* _WHAT YOU WILL DO_
How many lines below contain the word "left"? Reply solely with the number.
-------------------------
(** * knavigator task engine: registry, task factory, driver and CheckPod

    A shallow embedding of [pkg/engine/engine.go] and of the CheckPod task
    (the file that declares [CheckPodTask]), followed by the properties of the
    engine that the specification states about them.

    Conventions of the embedding:
    - a Go [error] is a value of [error]; the [nil] error is [None];
    - a function returning [(T, error)] returns [result T];
    - Go maps are [gmap]s; a lookup [m[k]] of a missing key yields the zero
      value of the element type, which is written out where the code relies
      on it;
    - calls to the cluster API and to the informer library are recorded, in
      program order, in a list of [Call]s that every effectful function
      returns next to its result. *)

From Stdlib Require Import ZArith.
From stdpp Require Import gmap strings list fin_maps.

Open Scope string_scope.
Open Scope list_scope.

(** ** Errors *)

(** One constructor per [fmt.Errorf] site of the two source files, carrying
    the arguments of the format string; the two errors of package [context];
    and [ErrOther] for an error produced by a collaborator and passed on
    unchanged. *)
Inductive error : Type :=
  | ErrClientNotSet (ty id : string)
  | ErrParseParams (tid cause : string)
  | ErrMissingRefTaskId (tid : string)
  | ErrMissingStatusLabels (tid : string)
  | ErrGetPod (tid name cause : string)
  | ErrPodStatus (tid name status expected : string)
  | ErrListPods (tid cause : string)
  | ErrGetNode (tid node pod cause : string)
  | ErrNodeLabel (tid pod node key val : string)
  | ErrUnexpectedType (tid tyname : string)
  | ErrUnreferenced (tid ref : string)
  | ErrUnsupportedType (ty : string)
  | ErrDuplicateID (taskID : string)
  | ErrMissingID (taskID : string)
  | ErrDeadlineExceeded
  | ErrCanceled
  | ErrOther (msg : string).

#[global] Instance error_eq_dec : EqDecision error.
Proof. solve_decision. Defined.

Inductive result (A : Type) : Type :=
  | Ok (a : A)
  | Err (e : error).
Arguments Ok {A} a.
Arguments Err {A} e.

Definition is_ok {A} (r : result A) : bool :=
  match r with Ok _ => true | Err _ => false end.

(** ** Cluster objects and the typed client *)

(** [v1.PodPhase] is a string type; [v1.PodRunning] is the constant below. *)
Definition PodRunning : string := "Running".

(** The fields of [v1.Pod] and [v1.Node] that the engine reads. *)
Record Pod : Type := mkPod {
  pod_Name : string;
  pod_Phase : string;
  pod_NodeName : string;
}.

Record Node : Type := mkNode {
  node_Name : string;
  node_Labels : gmap string string;
}.

(** What an informer handler receives as [obj interface{}]: a [*v1.Pod], or a
    value of another dynamic type, of which only the type name is kept. *)
Inductive Obj : Type :=
  | ObjPod (p : Pod)
  | ObjOther (tyname : string).
(** * release_builder.py: a shallow embedding of the Universe release pipeline

    The tool promotes a stub-universe package into the Universe repository:
    it rewrites the package metadata, mirrors the artifacts to S3, creates a
    new revision directory in a clone of the repository and opens a pull
    request.  Python values are modelled as follows:

    - [str] is [string]; the text of a file is the [string] that [read()]
      returns for it;
    - [int] is [Z], [str(n)] is stdpp's [pretty];
    - a directory is an association list from entry names to nodes, in the
      order [os.listdir] reports them;
    - [os.environ] is a [gmap string string];
    - a [dict] read from JSON is an association list in insertion order;
    - exceptions are values of [error], carried by the left summand of
      [result]; effects on the outside world are recorded as a trace of
      [event]s, and what the outside world answers is read from a [World].

    Calls to [logger] only produce diagnostics and are left out. *)

From Stdlib Require Import ZArith Ascii String List Lia.
From stdpp Require Import base tactics option list sorting strings pretty gmap.

Open Scope string_scope.
Set Warnings "-clear-no-such-hyp".

(* Let [simpl] compute [+:+] on texts. *)
#[local] Arguments String.append : simpl nomatch.

(** ** Python [str] helpers *)

Module Str.

Definition nl : ascii := "010"%char.
Definition dquote : ascii := "034"%char.
Definition slash : ascii := "/"%char.

Definition is_nl (c : ascii) : bool := Ascii.eqb c nl.

(** [str.isspace] on an ASCII character: tab, LF, VT, FF, CR, the file,
    group, record and unit separators, and space. *)
Definition is_space (c : ascii) : bool :=
  let n := nat_of_ascii c in
  ((9 <=? n) && (n <=? 13) || (28 <=? n) && (n <=? 32))%nat.

Fixpoint starts_with (p s : string) : bool :=
  match p, s with
  | EmptyString, _ => true
  | String a p', String b s' => Ascii.eqb a b && starts_with p' s'
  | String _ _, EmptyString => false
  end.

Fixpoint drop (n : nat) (s : string) : string :=
  match n, s with
  | O, _ => s
  | S n', String _ s' => drop n' s'
  | S _, EmptyString => EmptyString
  end.

Fixpoint take (n : nat) (s : string) : string :=
  match n, s with
  | O, _ => EmptyString
  | S n', String c s' => String c (take n' s')
  | S _, EmptyString => EmptyString
  end.

(** [s.split(sep)] for a one-character separator: never the empty list. *)
Fixpoint split (sep : ascii) (s : string) : list string :=
  match s with
  | EmptyString => [EmptyString]
  | String c s' =>
      if Ascii.eqb c sep then EmptyString :: split sep s'
      else match split sep s' with
           | w :: ws => String c w :: ws
           | [] => [String c EmptyString]
           end
  end.

(** [sep.join(l)] *)
Fixpoint join (sep : string) (l : list string) : string :=
  match l with
  | [] => EmptyString
  | [w] => w
  | w :: ws => w +:+ sep +:+ join sep ws
  end.

(** [''.join(l)] *)
Fixpoint concat (l : list string) : string :=
  match l with
  | [] => EmptyString
  | w :: ws => w +:+ concat ws
  end.

(** [l[:-1]] and [l[-1]] on a list of strings. *)
Definition but_last (l : list string) : list string := removelast l.
Definition last_of (l : list string) : string := List.last l EmptyString.

(** [s.rstrip(c)] for one character, and [s.rstrip()] for whitespace. *)
Fixpoint rstrip_by (f : ascii -> bool) (s : string) : string :=
  match s with
  | EmptyString => EmptyString
  | String c s' =>
      match rstrip_by f s' with
      | EmptyString => if f c then EmptyString else String c EmptyString
      | t => String c t
      end
  end.

Fixpoint last_char (s : string) : option ascii :=
  match s with
  | EmptyString => None
  | String c EmptyString => Some c
  | String _ s' => last_char s'
  end.

Definition rstrip_char (c : ascii) : string -> string := rstrip_by (Ascii.eqb c).
Definition rstrip : string -> string := rstrip_by is_space.

(** [s.replace(old, new)]: occurrences are found left to right and do not
    overlap.  [go] skips the [skip] characters that remain of an
    occurrence already replaced.  With an empty [old] Python puts [new]
    before every character and at the end. *)
Fixpoint replace_go (old new s : string) (skip : nat) : string :=
  match s with
  | EmptyString => EmptyString
  | String c s' =>
      match skip with
      | S k => replace_go old new s' k
      | O =>
          if starts_with old s
          then new +:+ replace_go old new s' (String.length old - 1)
          else String c (replace_go old new s' 0)
      end
  end.

Fixpoint interleave (new s : string) : string :=
  match s with
  | EmptyString => new
  | String c s' => new +:+ String c (interleave new s')
  end.

Definition replace (old new s : string) : string :=
  match old with
  | EmptyString => interleave new s
  | _ => replace_go old new s 0
  end.

(** [old in s] *)
Fixpoint occurs (old s : string) : bool :=
  starts_with old s ||
  match s with
  | EmptyString => false
  | String _ s' => occurs old s'
  end.

(** [f.readlines()]: the lines of a text, each with its line end. *)
Fixpoint readlines_go (cur : string) (s : string) : list string :=
  match s with
  | EmptyString => match cur with EmptyString => [] | _ => [String.rev cur] end
  | String c s' =>
      if is_nl c then String.rev (String c cur) :: readlines_go EmptyString s'
      else readlines_go (String c cur) s'
  end.

Definition readlines (s : string) : list string := readlines_go EmptyString s.

End Str.
Lemma xp_value_lengths (xp level : Z) :
  0 <= xp < 10000000 -> 0 <= level < 1000 ->
  Str.len (format_xp_only xp) = 12
  /\ Str.len (format_xp_value xp level None) = 22.
Proof.
  intros Hxp Hl.
  pose proof (int_commas_fits xp 7 ltac:(lia) ltac:(lia)) as Hc.
  change (Z.of_nat (7 + (7 - 1) / 3)) with 9 in Hc.
  change (10 ^ Z.of_nat 7) with 10000000 in Hc.
  pose proof (str_of_int_fits level 3 ltac:(lia) ltac:(lia)) as Hs.
  change (Z.of_nat 3) with 3 in Hs. change (10 ^ 3) with 1000 in Hs.
  unfold format_xp_only, format_xp_value. rewrite !len_app, !rjust_length.
  change (Str.len (lit "lvl ")) with 4. change (Str.len (lit " (")) with 2.
  change (Str.len (lit " XP)")) with 4. change (Str.len (lit " XP")) with 3.
  lia.
Qed.

Lemma in_firstn {A} (x : A) (n : nat) (l : list A) : In x (firstn n l) -> In x l.
Proof.
  intro H. rewrite <- (firstn_skipn n l). apply in_or_app. now left.
Qed.

Lemma colon_line_length (line : FormattedLine.t) (width : Z) :
  Str.len (FormattedLine.title line) + Str.len (FormattedLine.value line) + 3 <= width ->
  Str.len (FormattedLine.format line (lit ":") width) = width.
Proof.
  intro H. unfold FormattedLine.format. rewrite !len_app, mul_length.
  change (Str.len (lit " ")) with 1. change (Str.len (lit ":")) with 1. lia.
Qed.

Section Alignment.

Variable settings : Settings.


(** X13. Outside the recent mode, when the numbers and the names fit,
    every rendered line is exactly [max_line_length] long: the values line
    up on the right. *)
Theorem content_lines_aligned (stats : UserStats.t Z) :
  stats_type settings <> RECENT_XP ->
  0 <= top_languages_count settings ->
  33 <= max_line_length settings ->
  0 <= UserStats.total_xp stats < 10000000 ->
  0 <= UserStats.level stats < 1000 ->
  Forall (fits settings) (UserStats.languages stats) ->
  Forall (fun line =>
            Str.len (FormattedLine.format line (lit ":") (max_line_length settings))
              = max_line_length settings)
         (GistFormatter._get_formatted_lines settings stats).
Proof.
  intros Hmode Hn Hw Hxp Hl Hfit.
  unfold GistFormatter._get_formatted_lines. constructor.
  - apply colon_line_length.
    destruct (xp_value_lengths _ _ Hxp Hl) as [H12 H22].
    unfold GistFormatter._format_total_line.
    cbn [FormattedLine.title FormattedLine.value].
    change (Str.len (lit "Total XP")) with 8.
    destruct (stats_type settings); [rewrite H22 | contradiction | rewrite H12]; lia.
  - rewrite language_lines_by_xp, slice_to_firstn by assumption.
    apply Forall_map, Forall_forall. intros lang Hin.
    apply in_firstn in Hin.
    apply (Permutation_in _ (sorted_perm LanguageStats.xp true _)) in Hin.
    rewrite Forall_forall in Hfit. destruct (Hfit lang Hin) as (Hx & Hlv & Hname).
    apply colon_line_length.
    destruct (xp_value_lengths _ _ Hx Hlv) as [H12 H22].
    unfold GistFormatter._format_language_line.
    cbn [FormattedLine.title FormattedLine.value].
    destruct (stats_type settings); [rewrite H22 | contradiction | rewrite H12]; lia.
Qed.

End Alignment.

(** X13 at the sample statistics and a width of 54. *)
Lemma content_lines_aligned_witness :
  Forall (fun line => Str.len (FormattedLine.format line (lit ":") 54) = 54)
         (GistFormatter._get_formatted_lines (Sample.settings LEVEL_XP 2) Sample.stats).
Proof.
  apply (content_lines_aligned (Sample.settings LEVEL_XP 2) Sample.stats).
  - discriminate.
  - simpl. lia.
  - simpl. lia.
  - simpl. lia.
  - simpl. lia.
  - repeat constructor; simpl; lia.
Defined.

Lemma line_feeds_app (a b : str) : line_feeds (a ++ b) = (line_feeds a + line_feeds b)%nat.
Proof. apply count_occ_app. Qed.

Lemma line_feeds_absent (s : str) : ~ In 10%N s -> line_feeds s = 0%nat.
Proof. apply count_occ_not_In. Qed.

Lemma line_feeds_repeat (c : Str.char) (k : nat) :
  c <> 10%N -> line_feeds (repeat c k) = 0%nat.
Proof. intro H. apply count_occ_repeat_neq. congruence. Qed.

Lemma line_feeds_rjust (s : str) (width : Z) :
  line_feeds (Fmt.rjust s width) = line_feeds s.
Proof.
  unfold Fmt.rjust. rewrite mul_single, line_feeds_app, line_feeds_repeat; [reflexivity|].
  discriminate.
Qed.

Lemma grouped_in (c : Str.char) (ds : str) :
  In c (Spec.grouped ds) -> In c ds \/ c = Fmt.comma.
Proof.
  induction ds as [|d rest IH]; cbn [Spec.grouped]; [tauto|].
  destruct ((0 <? List.length rest)%nat && (List.length rest mod 3 =? 0)%nat);
    cbn [In]; intuition.
Qed.

Lemma line_feeds_int_commas (n : Z) : line_feeds (Fmt.int_commas n) = 0%nat.
Proof.
  unfold Fmt.int_commas. rewrite line_feeds_app, group_grouped.
  replace (line_feeds (Fmt.sign n)) with 0%nat
    by (unfold Fmt.sign; destruct (n <? 0); reflexivity).
  apply line_feeds_absent. intro H. apply grouped_in in H as [H|H]; [|discriminate H].
  pose proof (digits_are_digits (Z.abs_N n)) as Hd. rewrite Forall_forall in Hd.
  specialize (Hd _ H). unfold is_digit in Hd. lia.
Qed.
-------------------------
* _WRITTEN RESPONSE_
4